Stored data
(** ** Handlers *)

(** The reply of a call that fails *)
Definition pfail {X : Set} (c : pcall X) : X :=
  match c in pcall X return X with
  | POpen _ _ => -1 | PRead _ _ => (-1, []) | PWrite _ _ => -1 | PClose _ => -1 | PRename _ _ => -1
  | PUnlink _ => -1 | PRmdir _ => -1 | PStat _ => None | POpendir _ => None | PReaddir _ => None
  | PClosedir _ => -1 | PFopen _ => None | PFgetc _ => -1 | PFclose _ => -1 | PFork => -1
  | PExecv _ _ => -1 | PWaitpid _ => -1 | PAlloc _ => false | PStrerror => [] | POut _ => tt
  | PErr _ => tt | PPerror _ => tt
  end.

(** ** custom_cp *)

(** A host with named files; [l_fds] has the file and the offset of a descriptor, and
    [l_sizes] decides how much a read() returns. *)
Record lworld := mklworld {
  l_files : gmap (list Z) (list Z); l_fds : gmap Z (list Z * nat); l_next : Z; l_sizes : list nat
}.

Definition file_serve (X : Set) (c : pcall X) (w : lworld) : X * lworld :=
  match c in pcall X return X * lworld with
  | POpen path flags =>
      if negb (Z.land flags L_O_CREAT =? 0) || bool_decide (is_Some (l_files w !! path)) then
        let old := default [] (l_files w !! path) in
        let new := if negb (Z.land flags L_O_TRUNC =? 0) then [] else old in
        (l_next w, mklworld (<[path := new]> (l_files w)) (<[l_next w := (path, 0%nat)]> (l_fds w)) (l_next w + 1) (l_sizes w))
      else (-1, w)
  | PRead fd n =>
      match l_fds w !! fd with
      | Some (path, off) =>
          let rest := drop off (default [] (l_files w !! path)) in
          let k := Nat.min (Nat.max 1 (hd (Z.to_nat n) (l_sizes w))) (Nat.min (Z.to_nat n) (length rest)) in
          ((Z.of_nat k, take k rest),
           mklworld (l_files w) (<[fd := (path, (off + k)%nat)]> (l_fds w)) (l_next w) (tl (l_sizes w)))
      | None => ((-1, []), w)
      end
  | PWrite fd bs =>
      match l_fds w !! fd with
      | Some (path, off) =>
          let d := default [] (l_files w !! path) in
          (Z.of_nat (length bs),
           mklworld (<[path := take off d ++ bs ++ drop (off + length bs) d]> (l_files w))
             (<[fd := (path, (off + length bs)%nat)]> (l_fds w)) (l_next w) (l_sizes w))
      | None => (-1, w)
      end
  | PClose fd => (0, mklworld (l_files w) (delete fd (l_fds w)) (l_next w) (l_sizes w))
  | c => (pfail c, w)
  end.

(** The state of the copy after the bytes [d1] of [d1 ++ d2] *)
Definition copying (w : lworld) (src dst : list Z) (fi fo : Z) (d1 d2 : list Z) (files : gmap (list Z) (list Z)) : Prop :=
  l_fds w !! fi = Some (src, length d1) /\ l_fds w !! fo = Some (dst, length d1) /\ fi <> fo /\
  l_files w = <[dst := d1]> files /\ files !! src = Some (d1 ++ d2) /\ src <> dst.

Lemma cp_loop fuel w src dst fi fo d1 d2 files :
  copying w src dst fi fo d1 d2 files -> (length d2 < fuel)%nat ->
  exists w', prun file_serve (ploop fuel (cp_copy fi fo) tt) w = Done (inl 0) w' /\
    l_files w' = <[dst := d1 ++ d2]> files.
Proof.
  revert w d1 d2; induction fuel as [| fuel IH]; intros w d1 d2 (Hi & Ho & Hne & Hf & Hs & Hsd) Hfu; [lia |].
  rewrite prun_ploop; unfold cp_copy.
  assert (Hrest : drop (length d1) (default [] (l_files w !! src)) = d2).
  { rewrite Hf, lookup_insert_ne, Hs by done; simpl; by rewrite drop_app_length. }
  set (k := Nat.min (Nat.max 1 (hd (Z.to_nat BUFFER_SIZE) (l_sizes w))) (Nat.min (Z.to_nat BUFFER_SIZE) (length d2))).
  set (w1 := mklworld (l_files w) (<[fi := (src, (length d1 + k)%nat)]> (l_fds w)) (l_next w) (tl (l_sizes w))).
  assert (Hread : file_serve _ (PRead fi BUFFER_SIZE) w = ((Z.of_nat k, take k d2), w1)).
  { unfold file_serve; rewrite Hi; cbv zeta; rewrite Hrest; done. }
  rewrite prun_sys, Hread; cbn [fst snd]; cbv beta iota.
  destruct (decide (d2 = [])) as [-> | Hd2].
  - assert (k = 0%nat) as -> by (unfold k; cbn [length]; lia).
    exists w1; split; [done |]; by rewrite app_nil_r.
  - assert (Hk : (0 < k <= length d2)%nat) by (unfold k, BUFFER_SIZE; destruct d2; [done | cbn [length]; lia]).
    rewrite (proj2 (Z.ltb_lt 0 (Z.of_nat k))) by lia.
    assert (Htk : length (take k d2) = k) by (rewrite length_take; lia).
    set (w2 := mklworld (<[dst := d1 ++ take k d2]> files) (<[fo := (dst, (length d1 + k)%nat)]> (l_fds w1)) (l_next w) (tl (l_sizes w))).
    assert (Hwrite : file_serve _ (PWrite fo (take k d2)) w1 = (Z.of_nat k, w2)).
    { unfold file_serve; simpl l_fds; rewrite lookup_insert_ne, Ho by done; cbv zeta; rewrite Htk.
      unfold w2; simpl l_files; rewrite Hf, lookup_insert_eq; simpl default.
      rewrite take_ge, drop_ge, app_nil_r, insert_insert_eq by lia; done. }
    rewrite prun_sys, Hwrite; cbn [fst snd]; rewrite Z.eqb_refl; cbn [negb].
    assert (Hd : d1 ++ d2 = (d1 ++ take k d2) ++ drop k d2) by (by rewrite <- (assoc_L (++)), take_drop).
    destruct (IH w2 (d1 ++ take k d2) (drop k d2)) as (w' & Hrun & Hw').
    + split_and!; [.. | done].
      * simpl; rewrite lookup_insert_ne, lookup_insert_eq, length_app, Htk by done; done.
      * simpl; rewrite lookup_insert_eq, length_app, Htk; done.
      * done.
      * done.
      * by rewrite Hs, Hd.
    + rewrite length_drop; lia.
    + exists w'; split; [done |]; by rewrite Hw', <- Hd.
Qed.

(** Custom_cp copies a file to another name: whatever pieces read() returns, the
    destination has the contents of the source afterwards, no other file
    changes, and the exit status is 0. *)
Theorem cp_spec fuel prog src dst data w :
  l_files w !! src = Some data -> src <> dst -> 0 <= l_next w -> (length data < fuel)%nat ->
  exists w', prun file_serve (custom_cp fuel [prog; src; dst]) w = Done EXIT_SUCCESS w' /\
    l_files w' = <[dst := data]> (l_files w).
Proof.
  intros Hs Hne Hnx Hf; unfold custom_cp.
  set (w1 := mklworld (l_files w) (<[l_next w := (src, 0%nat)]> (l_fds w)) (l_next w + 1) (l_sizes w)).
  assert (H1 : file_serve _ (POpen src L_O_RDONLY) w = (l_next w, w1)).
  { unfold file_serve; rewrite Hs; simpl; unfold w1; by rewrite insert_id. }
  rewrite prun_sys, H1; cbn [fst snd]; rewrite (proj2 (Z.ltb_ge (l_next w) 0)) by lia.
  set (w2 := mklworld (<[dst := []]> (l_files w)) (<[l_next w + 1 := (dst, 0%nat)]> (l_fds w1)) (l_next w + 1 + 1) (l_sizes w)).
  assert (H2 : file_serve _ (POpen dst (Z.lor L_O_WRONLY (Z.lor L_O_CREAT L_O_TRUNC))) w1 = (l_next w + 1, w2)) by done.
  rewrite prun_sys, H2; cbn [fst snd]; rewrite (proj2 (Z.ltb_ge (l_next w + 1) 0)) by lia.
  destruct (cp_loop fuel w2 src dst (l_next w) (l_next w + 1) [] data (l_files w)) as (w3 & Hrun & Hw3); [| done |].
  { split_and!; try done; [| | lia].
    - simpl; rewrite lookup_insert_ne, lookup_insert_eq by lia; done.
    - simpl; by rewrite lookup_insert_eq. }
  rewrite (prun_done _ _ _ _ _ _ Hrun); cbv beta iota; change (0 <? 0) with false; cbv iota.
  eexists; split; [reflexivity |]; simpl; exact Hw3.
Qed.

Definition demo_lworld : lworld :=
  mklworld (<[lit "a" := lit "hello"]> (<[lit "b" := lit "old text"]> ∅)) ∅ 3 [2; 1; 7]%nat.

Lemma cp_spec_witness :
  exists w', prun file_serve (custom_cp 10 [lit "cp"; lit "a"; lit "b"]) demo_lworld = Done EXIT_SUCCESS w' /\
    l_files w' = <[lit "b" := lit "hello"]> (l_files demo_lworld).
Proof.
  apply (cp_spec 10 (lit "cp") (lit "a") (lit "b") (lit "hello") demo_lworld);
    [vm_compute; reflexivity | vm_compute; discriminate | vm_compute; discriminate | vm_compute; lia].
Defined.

### ABOUT THIS EXERCISE
Filter the entries by the string "fuel" and copy each matching line.

### WORKED SOLUTION
Lemma cp_loop fuel w src dst fi fo d1 d2 files :
  copying w src dst fi fo d1 d2 files -> (length d2 < fuel)%nat ->
  exists w', prun file_serve (ploop fuel (cp_copy fi fo) tt) w = Done (inl 0) w' /\
  revert w d1 d2; induction fuel as [| fuel IH]; intros w d1 d2 (Hi & Ho & Hne & Hf & Hs & Hsd) Hfu; [lia |].
Theorem cp_spec fuel prog src dst data w :
  l_files w !! src = Some data -> src <> dst -> 0 <= l_next w -> (length data < fuel)%nat ->
  exists w', prun file_serve (custom_cp fuel [prog; src; dst]) w = Done EXIT_SUCCESS w' /\
  destruct (cp_loop fuel w2 src dst (l_next w) (l_next w + 1) [] data (l_files w)) as (w3 & Hrun & Hw3); [| done |].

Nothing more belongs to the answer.